Can anyone help me with the following SDE?
Solve the following stochastic differential equation: $$dY_t=aY_tdt+(b(t)+cY_t)dB_t$$ with $Y_0=0$.
Hint: Try a solution of the form $Z_tH_t$ where $Z_t = exp(cB_t+(a-\frac{1}{2}c^2t))$ and $dH_t=F(t)dt+G(t)dB_t$ for some adapted process F and G which need to be determined.
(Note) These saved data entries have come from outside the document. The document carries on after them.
(* ===== verification/HashTableCorrect.v ===== *)
(** * Correctness of the hash table

    The buckets represent a list of optional elements that satisfies the robin-hood
    invariant: an element that is [p + 1] buckets away from its ideal position
    follows an element that is at least [p] away from its own.  Lookup, insertion
    and backward-shift deletion are proved against it. *)
From stdpp Require Import gmap.
From S2P Require Import Prelude HashTable.

(** What a key type promises: equality is equality of a canonical form that the
    hash respects. *)
Class HashTraitsOk (T K : Type) `{HashTraits T, EqDecision K} := {
  canon : T → K;
  equals_canon : ∀ a b, equals a b = bool_decide (canon a = canon b);
  hash_canon : ∀ a b, canon a = canon b → hash a = hash b;
  hash_range : ∀ a, 0 ≤ hash a < 2 ^ 32;
}.

(** ** Positions in a table of [cap] buckets *)
Section Positions.
Context (cap : nat).
Local Open Scope nat_scope.

Definition nxt (i : nat) : nat := if i + 1 =? cap then 0 else i + 1.
Definition dist (a i : nat) : nat := if i <? a then cap + i - a else i - a.
Definition pos (a j : nat) : nat := if a + j <? cap then a + j else a + j - cap.

Ltac position_cases :=
  unfold pos, dist, nxt in *; intros;
  repeat match goal with
  | |- context [?a <? ?b] => destruct (Nat.ltb_spec a b)
  | |- context [?a =? ?b] => destruct (Nat.eqb_spec a b)
  | H : context [?a =? ?b] |- _ => destruct (Nat.eqb_spec a b)
  end; lia.

Lemma nxt_lt i : i < cap → nxt i < cap.
Proof. position_cases. Qed.

Lemma nxt_inj i j : i < cap → j < cap → nxt i = nxt j → i = j.
Proof. position_cases. Qed.

Lemma dist_lt a i : a < cap → i < cap → dist a i < cap.
Proof. position_cases. Qed.

Lemma pos_lt a j : a < cap → j < cap → pos a j < cap.
Proof. position_cases. Qed.

Lemma pos_0 a : a < cap → pos a 0 = a.
Proof. position_cases. Qed.

Lemma pos_S a j : a < cap → S j < cap → pos a (S j) = nxt (pos a j).
Proof. position_cases. Qed.

Lemma dist_pos a j : a < cap → j < cap → dist a (pos a j) = j.
Proof. position_cases. Qed.

Lemma pos_dist a i : a < cap → i < cap → pos a (dist a i) = i.
Proof. position_cases. Qed.

Lemma pos_nxt i j : i < cap → S j < cap → pos (nxt i) j = pos i (S j).
Proof. position_cases. Qed.

Lemma pos_pos a j d : a < cap → j ≤ d → d < cap → pos (pos a j) (d - j) = pos a d.
Proof. position_cases. Qed.

Lemma pos_moves i j : i < cap → 0 < j < cap → pos i j ≠ i.
Proof. position_cases. Qed.

Lemma pos_1 i : i < cap → 1 < cap → pos i 1 = nxt i.
Proof. position_cases. Qed.

Lemma dist_nxt a i : a < cap → i < cap → dist a (nxt i) = if nxt i =? a then 0 else S (dist a i).
Proof. position_cases. Qed.

End Positions.

Lemma masked_mod k x : 0 ≤ x → masked_index (2 ^ k - 1) x = Z.to_nat (x mod 2 ^ Z.of_nat k).
Proof.
  intros Hx. unfold masked_index. f_equal.
  replace (Z.of_nat (2 ^ k - 1)) with (Z.ones (Z.of_nat k)).
  - apply Z.land_ones. lia.
  - rewrite Z.ones_equiv, Nat2Z.inj_sub, Nat2Z.inj_pow; [lia|].
    pose proof (Nat.pow_nonzero 2 k). lia.
Qed.

Lemma next_index_nxt k i : (i < 2 ^ k)%nat → next_index (2 ^ k - 1) i = nxt (2 ^ k) i.
Proof.
  intros Hi. unfold next_index. rewrite masked_mod by lia. unfold nxt.
  assert (2 ^ Z.of_nat k = Z.of_nat (2 ^ k)) as -> by (by rewrite Nat2Z.inj_pow).
  destruct (Nat.eqb_spec (i + 1) (2 ^ k)).
  - replace (Z.of_nat i + 1) with (Z.of_nat (2 ^ k)) by lia. by rewrite Z.mod_same by lia.
  - rewrite Z.mod_small by lia. lia.
Qed.

Lemma masked_lt k x : 0 ≤ x → (masked_index (2 ^ k - 1) x < 2 ^ k)%nat.
Proof.
  intros Hx. rewrite masked_mod by done.
  assert (2 ^ Z.of_nat k = Z.of_nat (2 ^ k)) as -> by (by rewrite Nat2Z.inj_pow).
  assert (0 < Z.of_nat (2 ^ k)) by (pose proof (Nat.pow_nonzero 2 k); lia).
  pose proof (Z.mod_pos_bound x (Z.of_nat (2 ^ k))). lia.
Qed.

(** ** The elements of a table *)
Lemma elements_place {A} (E : list (option A)) i v :
  E !! i = Some None → omap id (<[i:=Some v]> E) ≡ₚ v :: omap id E.
Proof.
  intros Hi. pose proof (lookup_lt_Some _ _ _ Hi) as Hlt. rewrite insert_take_drop by done.
  rewrite <-(take_drop_middle E i None Hi) at 3. rewrite !omap_app. cbn. by rewrite Permutation_middle.
Qed.

Lemma elements_replace {A} (E : list (option A)) i v w :
  E !! i = Some (Some w) → w :: omap id (<[i:=Some v]> E) ≡ₚ v :: omap id E.
Proof.
  intros Hi. pose proof (lookup_lt_Some _ _ _ Hi) as Hlt. rewrite insert_take_drop by done.
  rewrite <-(take_drop_middle E i _ Hi) at 3. rewrite !omap_app. cbn.
  rewrite <-!Permutation_middle. apply Permutation_swap.
Qed.

Lemma elements_free {A} (E : list (option A)) i w :
  E !! i = Some (Some w) → w :: omap id (<[i:=None]> E) ≡ₚ omap id E.
Proof.
  intros Hi. pose proof (lookup_lt_Some _ _ _ Hi) as Hlt. rewrite insert_take_drop by done.
  rewrite <-(take_drop_middle E i _ Hi) at 3. rewrite !omap_app. cbn. by rewrite Permutation_middle.
Qed.

Lemma elements_none A n : omap id (replicate n (@None A)) = [].
Proof. by induction n. Qed.

Lemma elements_elem {A} (E : list (option A)) v : v ∈ omap id E ↔ ∃ i, E !! i = Some (Some v).
Proof.
  rewrite list_elem_of_omap. setoid_rewrite list_elem_of_lookup. naive_solver.
Qed.

Section Correct.
Context {T K : Type} `{HashTraitsOk T K}.

(** ** Tables of elements *)
Section Elements.
Context (k : nat).
Notation cap := (2 ^ k)%nat.
Notation mask := (2 ^ k - 1)%nat.

Definition ideal (v : T) : nat := masked_index mask (hash v).
Definition probe (v : T) (i : nat) : nat := dist cap (ideal v) i.

Lemma ideal_lt v : (ideal v < cap)%nat.
Proof. apply masked_lt. pose proof (hash_range v). lia. Qed.

Lemma probe_lt v i : (i < cap)%nat → (probe v i < cap)%nat.
Proof. apply dist_lt, ideal_lt. Qed.

Lemma probe_nxt v i :
  (i < cap)%nat → probe v (nxt cap i) = 0%nat ∨ probe v (nxt cap i) = S (probe v i).
Proof. intros Hi. unfold probe. rewrite dist_nxt by (done || apply ideal_lt). case_match; auto. Qed.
Thanks gt6989b for your input!
Please correct me if I'm wrong anywhere.
Since, $$Z_t = exp(cB_t+(a-\frac{1}{2}c^2t))$$ Hence we get: $dZ_t = Z_t(cdB_t-\frac{1}{2}c^2)dt$
and we also have $dH_t=F(t)dt+G(t)dB_t$
Then we apply Ito's Lemma on $Z_tH_t$, which yields \begin{eqnarray*} d(Z_tH_t) &=& Z_tdH_t+H_tdZ_t+dH_tdZ_t \\ &=& Z_t(F(t)dt+G(t)dB_t)+Z_tH_t(cdB_t-\frac{1}{2}c^2dt)+Z_tcG(t)dt \\ &=& Z_t(F(t)-\frac{1}{2}c^2H_t+cG(t))dt+(Z_tG(t)+cZ_tH_t)dB_t \end{eqnarray*}
By letting $Y_t = Z_tH_t$, we compare between the expressions $dY_t$ and $d(Z_tH_t)$ in the $dt$ and $dB_t$ terms respectively. And we get the following:
\begin{eqnarray} Y_t &=& Z_tH_t \\ G(t) &=& \frac{Z_t}{b(t)} \\ F(t) &=& (a+\frac{1}{2}c^2)H_t - c\frac{Z_t}{b(t)} \end{eqnarray}
Note: $F(t) = P$ and $G(t) = Q$ for your P and Q respectively.
But now, I don't really understand how would this result help me in solving the original $dY_t$ SDE.